PROBLEM STATEMENT –
For this exercise, restate word for word only the lines from the first line of the data to the line containing "are parameters of".

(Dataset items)
(** * Pothole dataset preparation: polygon labels to boxes and masks

    A shallow embedding of the two transforms of [data_preparation.ipynb]:
    [convert_polygons_to_bboxes] (polygon label files to YOLO box files) and
    [extract_masks_and_bboxes] (polygon label file to instance masks and
    pixel boxes), and of the loop that calls the second on every image.

    Python values are modelled as the interpreter has them: [str] as
    [string] (the ASCII range), [int] as [Z], [float] as the kernel's
    binary64 [float] with its IEEE operations, an exception as an error
    result that ends the computation. The two OpenCV calls of the extractor
    are parameters of its model, and a directory is what its path leads to.

    Contents: exceptions; strings ([strip], [split], lines of a file);
    floats ([float], [round], [min], [max], the [.6f] format); slices; the
    file system; the converter; arrays; the extractor; the contract of the
    labelling call and reference implementations of the OpenCV calls;
    examples; the loop over the images; then the properties C1 to C10 and
    the further properties X1 to X23. *)

From Stdlib Require Import ZArith List String Ascii Bool Lia Floats DecimalString.
Import ListNotations.

Local Open Scope string_scope.
Local Open Scope list_scope.
Local Open Scope Z_scope.

(* ================================================================= *)
(** ** Exceptions *)

(** The Python exceptions the two functions can raise. *)
Inductive exn : Set :=
| ValueError
| IndexError
| OverflowError
| FileNotFoundError.

Inductive result (A : Type) : Type :=
| Ok (a : A)
| Raise (e : exn).

Arguments Ok {A} a.
Arguments Raise {A} e.

Definition bind {A B : Type} (r : result A) (k : A -> result B) : result B :=
  match r with
  | Ok a => k a
  | Raise e => Raise e
  end.

Notation "x <- r ;; k" := (bind r (fun x => k))
  (at level 61, r at next level, right associativity).
Notation "' p <- r ;; k" := (bind r (fun x => let p := x in k))
  (at level 61, p pattern, r at next level, right associativity).

Definition is_ok {A : Type} (r : result A) : bool :=
  match r with Ok _ => true | Raise _ => false end.

(** [[f(x) for x in l]]: the first exception aborts the comprehension. *)
Fixpoint mapM {A B : Type} (f : A -> result B) (l : list A) : result (list B) :=
  match l with
  | [] => Ok []
  | x :: r => y <- f x ;; ys <- mapM f r ;; Ok (y :: ys)
  end.

(* ================================================================= *)
(** ** Strings *)

Module Str.

Definition nl : ascii := "010"%char.
Definition cr : ascii := "013"%char.

(** [str.isspace] on the ASCII range: TAB, LF, VT, FF, CR, the four
    separators FS, GS, RS, US, and the space. Python counts further
    characters outside that range as white space (U+0085, U+00A0 and others),
    and [float] reads the decimal digits of other scripts: the properties
    that say which tokens a text has, or that a text is rejected, are stated
    for texts that are ASCII ([isascii] below). *)
Definition isspace (c : ascii) : bool :=
  let n := nat_of_ascii c in
  ((9 <=? n) && (n <=? 13) || (28 <=? n) && (n <=? 32))%nat.

Definition isdigit (c : ascii) : bool :=
  let n := nat_of_ascii c in ((48 <=? n) && (n <=? 57))%nat.

Fixpoint lstrip (s : string) : string :=
  match s with
  | String c r => if isspace c then lstrip r else s
  | EmptyString => EmptyString
  end.

Fixpoint rstrip (s : string) : string :=
  match s with
  | EmptyString => EmptyString
  | String c r =>
      match rstrip r with
      | EmptyString => if isspace c then EmptyString else String c EmptyString
      | r' => String c r'
      end
  end.

(** [s.strip()] *)
Definition strip (s : string) : string := rstrip (lstrip s).

(** [s.split()]: the maximal runs of non-whitespace characters. *)
Fixpoint split (s : string) : list string :=
  match s with
  | EmptyString => []
  | String c r =>
      if isspace c then split r
      else
        match r with
        | EmptyString => [String c EmptyString]
        | String c' _ =>
            if isspace c' then String c EmptyString :: split r
            else
              match split r with
              | t :: ts => String c t :: ts
              | [] => [String c EmptyString]
              end
        end
  end.

(** Iterating a text file (and [f.readlines()]): the lines with their
    terminator, read with universal newlines (LF, CR LF and CR all end a
    line and are handed over as LF). *)
Fixpoint readlines (s : string) : list string :=
  match s with
  | EmptyString => []
  | String c r =>
      if Ascii.eqb c nl then String nl EmptyString :: readlines r
      else if Ascii.eqb c cr then
        match r with
        | EmptyString => [String nl EmptyString]
        | String c' _ =>
            if Ascii.eqb c' nl then readlines r
            else String nl EmptyString :: readlines r
        end
      else
        match readlines r with
        | l :: ls => String c l :: ls
        | [] => [String c EmptyString]
        end
  end.

(** [s.isascii()] *)
Fixpoint isascii (s : string) : bool :=
  match s with
  | EmptyString => true
  | String c r => (nat_of_ascii c <? 128)%nat && isascii r
  end.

SOLUTION TO THIS PROBLEM –
(** * Pothole dataset preparation: polygon labels to boxes and masks

    A shallow embedding of the two transforms of [data_preparation.ipynb]:
    [convert_polygons_to_bboxes] (polygon label files to YOLO box files) and
    [extract_masks_and_bboxes] (polygon label file to instance masks and
    pixel boxes), and of the loop that calls the second on every image.

    Python values are modelled as the interpreter has them: [str] as
    [string] (the ASCII range), [int] as [Z], [float] as the kernel's
    binary64 [float] with its IEEE operations, an exception as an error
    result that ends the computation. The two OpenCV calls of the extractor
    are parameters of its model, and a directory is what its path leads to.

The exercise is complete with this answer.